In Leonardo Bravo, Mayor Cástulo hasn’t seen any movement in that direction. He’s asked for federal intervention but got nothing more than sporadic financial help to pay for the rent and food of some displaced people.
“The federal government says they have to build a very good strategy, in which nobody is hurt and everything ends up in peace, and that’s going to take some more time,” Cástulo said. “We’re all in touch, and the day this is worked out, worked out for everybody, we’ll all head back to the Sierra.”
What southern Mexico’s migrants most want isn’t rent subsidies, or food assistance, or a form letter that might help them win asylum in the United States.
They want the government to take action, like it did on the southern border, so they can live in peace in their own homes.
Family haunted by fear after fleeing Guerrero for border at Nogales
By Tim Steller, Arizona Daily Star
NOGALES, SONORA ─ When migrants fleeing violence arrive at the border in Mexico, they haven’t really escaped and continue to feel a gnawing fear.
This has come across to me in interviews with Mexicans and Central Americans in Tijuana and Mexicali but really struck home with a family from Guerrero whom I met in Nogales, Sonora.
The family, whom I’m not naming for their protection, had lived in their hometown in rural Chilpancingo county for generations. But then June arrived, and the wind changed direction in their town — a new criminal group moved in, they told me.
The 39-year-old mother in the family has 11 siblings, most of whom lived in their hometown. But her three brothers, metalworkers, would not agree to work with the new criminal group or pay them protection money, she said.
“They said that since they weren’t involved in anything, since they were working cleanly, they had no reason to run away from the village,” the mother said.
In late June, three of them were killed, two of them taken from her house while her family watched. After police found the bodies strewn on a roadside, the extended family buried the men quickly and arranged with one another to leave the next day, the father said.
Thirty-six family members fled, many of them walking eight hours through the mountains to avoid criminals’ checkpoints on the roads. They left seven houses empty in their hometown.
The extended family stuck together initially, as they went to Mexico City and Hermosillo, but eventually split up as some members went to the northern cities of Agua Prieta, Sonora; Janos, Chihuahua; Tijuana, Baja California; and Nogales, Sonora, where I met nine family members.
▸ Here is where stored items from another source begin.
(** [impl Layer for fmt::Layer]; the other methods are the trait's. *)
Definition fmt_layer (self : FmtLayer) : Layer := {|
  l_on_register_dispatch := mret tt;
  l_register_callsite := layer_default_register_callsite (fun _ _ => mret true);
  l_enabled _ _ := mret true;
  l_max_level_hint := None;
  l_on_new_span := on_new_span self;
  l_on_record := on_record self;
  l_on_follows_from _ _ _ := mret tt;
  l_event_enabled _ _ := mret true;
  l_on_event := on_event self;
  l_on_enter := on_enter self;
  l_on_exit := on_exit self;
  l_on_close := on_close self;
  l_on_id_change _ _ _ := mret tt;
  l_has_plf := false;
  l_is_none := false;
|}.

End layer.

(** ** What the layer writes and stores *)

Class LayerEnvLaws `{E : Env} `{!FieldsSlot} (L : LayerEnv) := {
  slots_differ : timings_ty <> fields_ty;
  buf_set s u : buf (set_buf s u) = s;
}.

Section behaviour.
Context `{E : Env} {P : PoolOps DataInner} `{!PoolLaws default_data P}.
Context {C : FmtCrates} {CL : FmtCratesLaws C} {F : FmtEnv} {S : FieldsSlot} {L : LayerEnv}
  {LL : LayerEnvLaws L}.
Context {MW W Error : Type} `{!MakeWriter MW W} `{!IoWrite UserState Error W}.
Variable attrs_debug : Attributes -> string.
Variable error_display : Error -> string.
Variable fields_debug : Event -> string.

Implicit Types (self : FmtLayer (MW := MW)).

Abbreviation on_event := (on_event error_display fields_debug).

(** The state of the layers after a line was handed to the writer. *)
Definition delivered self (meta : Metadata) (line : string) (u : UserState) : UserState :=
  let '(u, r) := deliver (make_writer self) meta line u in
  match r with
  | Err e =>
      if log_internal_errors self
      then eprintln ("[tracing-subscriber] Unable to write an event to the Writer for this Subscriber! Error: " ++ error_display e ++ NL)%string u
      else u
  | Ok _ => u
  end.

Lemma with_user_twice u v (w : World) : with_user u (with_user v w) = with_user u w.
Proof. done. Qed.

(** A layer with the full format and the default fields hands exactly one line to its
    writer for an event, in one [write_all] for the event's own metadata: the text that
    [full_line] describes, which ends with the line feed, with the layer's ANSI setting
    unless the format has its own; it never panics, changes nothing but the state of the
    layers, and leaves the thread's buffer empty for the next event. *)
Theorem fmt_layer_writes_line fuel (fmt : Format) self cx ev w ts ok spans :
  fmt_event self = format_event_full fuel fmt -> layer_fields self = default_fields ->
  buf (user w) = ""%string -> timer_writes fmt ts ok -> named (event_fields ev) ->
  (forall u, event_spans fuel cx ev (with_user u w) spans) ->
  let writer := set_ansi fmt {| text := ""; is_ansi := layer_ansi self;
                                ansi_sanitization := layer_sanitization self |} in
  let line := full_line fmt writer ts ok (this_thread (user w)) (max_len (user w)) spans ev in
  exists w', on_event self ev cx w = Done (tt, w') /\
    w' = with_user (set_buf "" (delivered self (Event.metadata ev) line
                                  (user (after_thread fmt w)))) w /\
    buf (user w') = ""%string /\ exists body, line = (body ++ NL)%string.
Proof.
  intros He Hf Hbuf Ht Hn Hspans writer line. eexists. split; [|split; [reflexivity|split; [apply buf_set|]]].
  - unfold FmtLayer.on_event. mred. rewrite Hbuf, He, Hf.
    pose proof (full_format_line fuel fmt {| ctx := cx; fmt_fields := default_fields |} ev w
      {| text := ""; is_ansi := layer_ansi self; ansi_sanitization := layer_sanitization self |}
      ts ok spans Ht eq_refl Hn Hspans) as Hline.
    change (with_ansi_sanitization (layer_sanitization self)
      (with_ansi (layer_ansi self) (writer_new ""))) with
      {| text := ""; is_ansi := layer_ansi self; ansi_sanitization := layer_sanitization self |}.
    rewrite Hline. fold writer. fold line.
    assert (text (write_str line writer) = line) as ->.
    { unfold writer, set_ansi. by destruct (ansi fmt). }
    unfold emit, report, delivered. destruct (after_thread_user fmt w) as [u Hu]. rewrite Hu.
    cbn [user with_user].
    destruct (deliver (make_writer self) (Event.metadata ev) line u) as [u' [[]|e]]; [done|].
    by destruct (log_internal_errors self).
  - unfold line, full_line. eexists. rewrite <- !append_assoc. reflexivity.
Qed.

(** *** The fields of a span *)

Abbreviation on_new_span := (on_new_span attrs_debug error_display fields_debug).

Definition same_span (d d' : DataInner) : Prop :=
  filter_map d' = filter_map d /\ Registry.metadata d' = Registry.metadata d /\
  parent d' = parent d /\ ref_count d' = ref_count d.

(** From [w0] to [w] nothing has changed but the slots of the layer in the extensions of
    the span [k], which holds the fields [ff]. *)
Record stored (k : Z) (d0 : DataInner) (ff : option FormattedFields) (w0 w : World) : Prop := {
  st_rest : w = with_spans (spans w) w0;
  st_others k' : k' <> k -> pool_get k' (spans w) = pool_get k' (spans w0);
  st_data : exists d, pool_get k (spans w) = Some d /\ same_span d0 d /\
    of_val <$> ExtensionsInner.get fields_ty (extensions d) = ff /\
    forall ty, ty <> fields_ty -> ty <> timings_ty ->
      ExtensionsInner.get ty (extensions d) = ExtensionsInner.get ty (extensions d0);
}.

Lemma stored_refl k d w :
  pool_get k (spans w) = Some d ->
  stored k d (of_val <$> ExtensionsInner.get fields_ty (extensions d)) w w.
Proof. intros Hd. split; [by destruct w|done|]. by exists d. Qed.

(** A write to the extensions. *)
Lemma set_exts_stored k d0 ff ff' w0 w sp e :
  stored k d0 ff w0 w -> key (data sp) = k ->
  of_val <$> ExtensionsInner.get fields_ty e = ff' ->
  (forall d, pool_get k (spans w) = Some d -> forall ty, ty <> fields_ty -> ty <> timings_ty ->
     ExtensionsInner.get ty e = ExtensionsInner.get ty (extensions d)) ->
  exists w', set_exts e sp w = Done (tt, w') /\ stored k d0 ff' w0 w'.
Proof.
  intros [Hrest Hothers (d & Hd & Hsame & _ & Hexts)] <- He Hty. unfold set_exts. mred.
  rewrite Hd. cbn. eexists. split; [reflexivity|].
  split; cbn [spans with_spans].
  - by rewrite Hrest.
  - intros k' Hk'. rewrite pool_get_set by by rewrite Hd. rewrite decide_False by done.
    by apply Hothers.
  - exists (set_extensions e d). rewrite pool_get_set, decide_True by (done || by rewrite Hd).
    split_and!; try done. cbn. intros ty H1 H2. rewrite (Hty d Hd) by done. by apply Hexts.
Qed.

Lemma exts_stored k d0 ff w0 w sp :
  stored k d0 ff w0 w -> key (data sp) = k ->
  exists e, exts sp w = Done (e, w) /\ of_val <$> ExtensionsInner.get fields_ty e = ff /\
    forall d, pool_get k (spans w) = Some d -> extensions d = e.
Proof.
  intros [_ _ (d & Hd & _ & Hf & _)] <-. exists (extensions d). unfold exts. mred. rewrite Hd.
  split_and!; [done|done|]. by intros d' [= <-].
Qed.

Lemma insert_stored k d0 ff ff' w0 w sp ty v :
  stored k d0 ff w0 w -> key (data sp) = k ->
  ty = fields_ty \/ ty = timings_ty ->
  (exists e, exts sp w = Done (e, w) /\ ExtensionsInner.get ty e = None) ->
  (forall e, exts sp w = Done (e, w) ->
     of_val <$> ExtensionsInner.get fields_ty (<[ty := boxed ty v]> e) = ff') ->
  exists w', insert_ext ty v sp w = Done (tt, w') /\ stored k d0 ff' w0 w'.
Proof.
  intros Hs Hk Hty (e & He & Hnone) Hff. unfold insert_ext. mred. rewrite He.
  unfold ExtensionsMut.insert, ExtensionsMut.replace, ExtensionsInner.insert.
  unfold ExtensionsInner.get in Hnone. rewrite Hnone. cbn.
  eapply set_exts_stored; [done|done|by apply Hff|].
  intros d Hd ty' H1 H2. destruct (exts_stored k d0 ff w0 w sp Hs Hk) as (e' & He' & _ & Hd').
  rewrite He in He'. injection He' as <-. rewrite (Hd' d Hd), get_insert, set_at_ne; [done|].
  destruct Hty as [-> | ->]; congruence.
Qed.

(** What adding fields makes of the fields of a span. *)
Definition accumulate (ff : FormattedFields) (vs : ValueSet) : FormattedFields :=
  with_fields
    (if (ff_fields ff =? "")%string then join " " (pieces (as_writer ff) vs)
     else ff_fields ff ++ " " ++ join " " (pieces (as_writer ff) vs))%string ff.

Lemma get_fields_stored k d0 ff w0 w sp :
  stored k d0 ff w0 w -> key (data sp) = k -> get_fields sp w = Done (ff, w).
Proof.
  intros Hs Hk. destruct (exts_stored k d0 ff w0 w sp Hs Hk) as (e & He & Hf & _).
  unfold get_fields. mred. by rewrite He, Hf.
Qed.

(** A context through which the layer sees the span. *)
Definition sees (cx : Context_) (id : Id) (w : World) : Prop :=
  exists reg d, subscriber cx = Some reg /\ looks_up_registry reg /\
    pool_get (id_to_idx id) (spans w) = Some d /\
    Registry.is_enabled_for (filter cx) {| key := id_to_idx id; inner := d |} = true.

Lemma span_of_sees cx id w :
  sees cx id w -> exists sp, span_of id cx w = Done (sp, w) /\ key (data sp) = id_to_idx id.
Proof.
  intros (reg & d & Hs & Hreg & Hd & He). unfold span_of, Context_.span. rewrite Hs. mred.
  rewrite (lookup_span_get reg Hreg), Hd. cbn. unfold try_with_filter, span_is_enabled_for. cbn.
  rewrite He. cbn. by eexists.
Qed.

Lemma sees_stored cx id d0 ff w0 w :
  sees cx id w0 -> pool_get (id_to_idx id) (spans w0) = Some d0 ->
  stored (id_to_idx id) d0 ff w0 w -> sees cx id w.
Proof.
  intros (reg & d & Hs & Hreg & Hd & He) Hd0 [_ _ (d' & Hd' & (Hfm & _) & _)].
  exists reg, d'. split_and!; try done. rewrite Hd0 in Hd. injection Hd as <-.
  unfold Registry.is_enabled_for in *. cbn in *. by rewrite Hfm.
Qed.

Lemma on_record_stored self cx id d0 ff w0 w vs :
  layer_fields self = default_fields -> named vs ->
  sees cx id w0 -> pool_get (id_to_idx id) (spans w0) = Some d0 ->
  stored (id_to_idx id) d0 (Some ff) w0 w ->
  exists w', on_record self id vs cx w = Done (tt, w') /\
    stored (id_to_idx id) d0 (Some (accumulate ff vs)) w0 w'.
Proof.
  intros Hf Hn Hsees Hd0 Hs.
  destruct (span_of_sees cx id w (sees_stored _ _ _ _ _ _ Hsees Hd0 Hs)) as (sp & Hsp & Hk).
  destruct (exts_stored _ d0 _ w0 w sp Hs Hk) as (e & He & Hget & Hd).
  unfold FmtLayer.on_record. mred. rewrite Hsp, (get_fields_stored _ _ _ _ _ _ Hs Hk), Hf.
  cbn [add_fields default_fields]. rewrite (default_add_fields_spec ff vs Hn).
  fold (accumulate ff vs). cbn -[accumulate].
  unfold put_fields. mred. rewrite He. unfold ExtensionsInner.get_mut.
  unfold ExtensionsInner.get in Hget. destruct (e !! fields_ty ≫= downcast fields_ty) as [v|] eqn:Hv;
    [|done]. cbn -[accumulate].
  eapply set_exts_stored; [done|done| |].
  - rewrite get_insert, set_at_eq. cbn. by rewrite of_to_val.
  - intros d Hdd ty H1 H2. rewrite (Hd d Hdd), get_insert, set_at_ne by done. done.
Qed.

(** The fields of [new_span], into the empty slot. *)
Lemma format_new_spec self vs :
  layer_fields self = default_fields -> named vs ->
  format_new self vs = Done (Some (accumulate (new_fields self) vs)).
Proof.
  intros Hf Hn. unfold format_new. rewrite Hf. cbn [format_fields default_fields].
  by rewrite (default_format_fields_spec vs _ Hn).
Qed.

Lemma on_new_span_stored self cx attrs id d0 w :
  layer_fields self = default_fields -> named (Attributes.values attrs) ->
  trace_new (fmt_span self) = false -> sees cx id w ->
  pool_get (id_to_idx id) (spans w) = Some d0 ->
  ExtensionsInner.get fields_ty (extensions d0) = None ->
  exists w', on_new_span self attrs id cx w = Done (tt, w') /\
    stored (id_to_idx id) d0 (Some (accumulate (new_fields self) (Attributes.values attrs))) w w'.
Proof.
  intros Hf Hn Htr Hsees Hd0 Hnone.
  pose proof (stored_refl _ _ _ Hd0) as Hs. rewrite Hnone in Hs. cbn [fmap option_fmap option_map] in Hs.
  destruct (span_of_sees cx id w Hsees) as (sp & Hsp & Hk).
  unfold FmtLayer.on_new_span. mred. rewrite Hsp, (get_fields_stored _ _ _ _ _ _ Hs Hk).
  rewrite (format_new_spec self _ Hf Hn).
  destruct (exts_stored _ d0 _ w w sp Hs Hk) as (e & He & Hget & _).
  destruct (insert_stored _ d0 None (Some (accumulate (new_fields self) (Attributes.values attrs)))
    w w sp fields_ty (to_val (accumulate (new_fields self) (Attributes.values attrs))) Hs Hk)
    as (w1 & Hw1 & Hs1).
  { by left. }
  { exists e. split; [done|]. by destruct (ExtensionsInner.get fields_ty e). }
  { intros e' _. rewrite get_insert, set_at_eq. cbn. by rewrite of_to_val. }
  cbn -[accumulate]. rewrite Hw1. mred.
  destruct (exts_stored _ d0 _ w w1 sp Hs1 Hk) as (e1 & He1 & Hget1 & _).
  unfold get_timings. mred. rewrite He1. rewrite Htr.
  destruct (_ && _ && _) eqn:Hwant; [|by eexists].
  apply andb_true_iff in Hwant as [_ Ht%bool_decide_eq_true].
  destruct (insert_stored _ d0 _ (Some (accumulate (new_fields self) (Attributes.values attrs)))
    w w1 sp timings_ty (timings_val (Timings.new (now (user w1)))) Hs1 Hk) as (w2 & Hw2 & Hs2).
  { by right. }
  { exists e1. split; [done|]. by destruct (ExtensionsInner.get timings_ty e1). }
  { intros e' He'. rewrite He1 in He'. injection He' as <-.
    rewrite get_insert, set_at_ne; [done|apply slots_differ]. }
  mred. rewrite Hw2. by eexists.
Qed.

Fixpoint record_all self (cx : Context_) (id : Id) (l : list ValueSet) : M unit :=
  match l with
  | [] => mret tt
  | vs :: l => _ ← on_record self id vs cx; record_all self cx id l
  end.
There they have been waiting for months for their number to come up in the “metering” system that decides when asylum seekers can have an appointment with U.S. Customs and Border Protection. They pass their nights in a shelter and their days at a Mexican migration agency office and the Kino Border Initiative’s dining hall.
But like many asylum seekers I’ve met, they’re stalked by fear, in part of local criminals but mostly of other people from the area where they’re from. They have seen some of them in Nogales and worry that all it would take for their own family to be targeted is a phone call.
“We’re afraid of them because they want to disappear the family,” the mother said. “They don’t want anybody who can get in their way.”
A yearlong project
This is the first column in a project by Arizona Daily Star columnist Tim Steller about how government actors in the U.S. and other countries try to mold public opinion about immigration and the U.S.-Mexico border. It is funded by a fellowship from the Society of Professional Journalists Foundation. The Star will publish the columns periodically over the next year.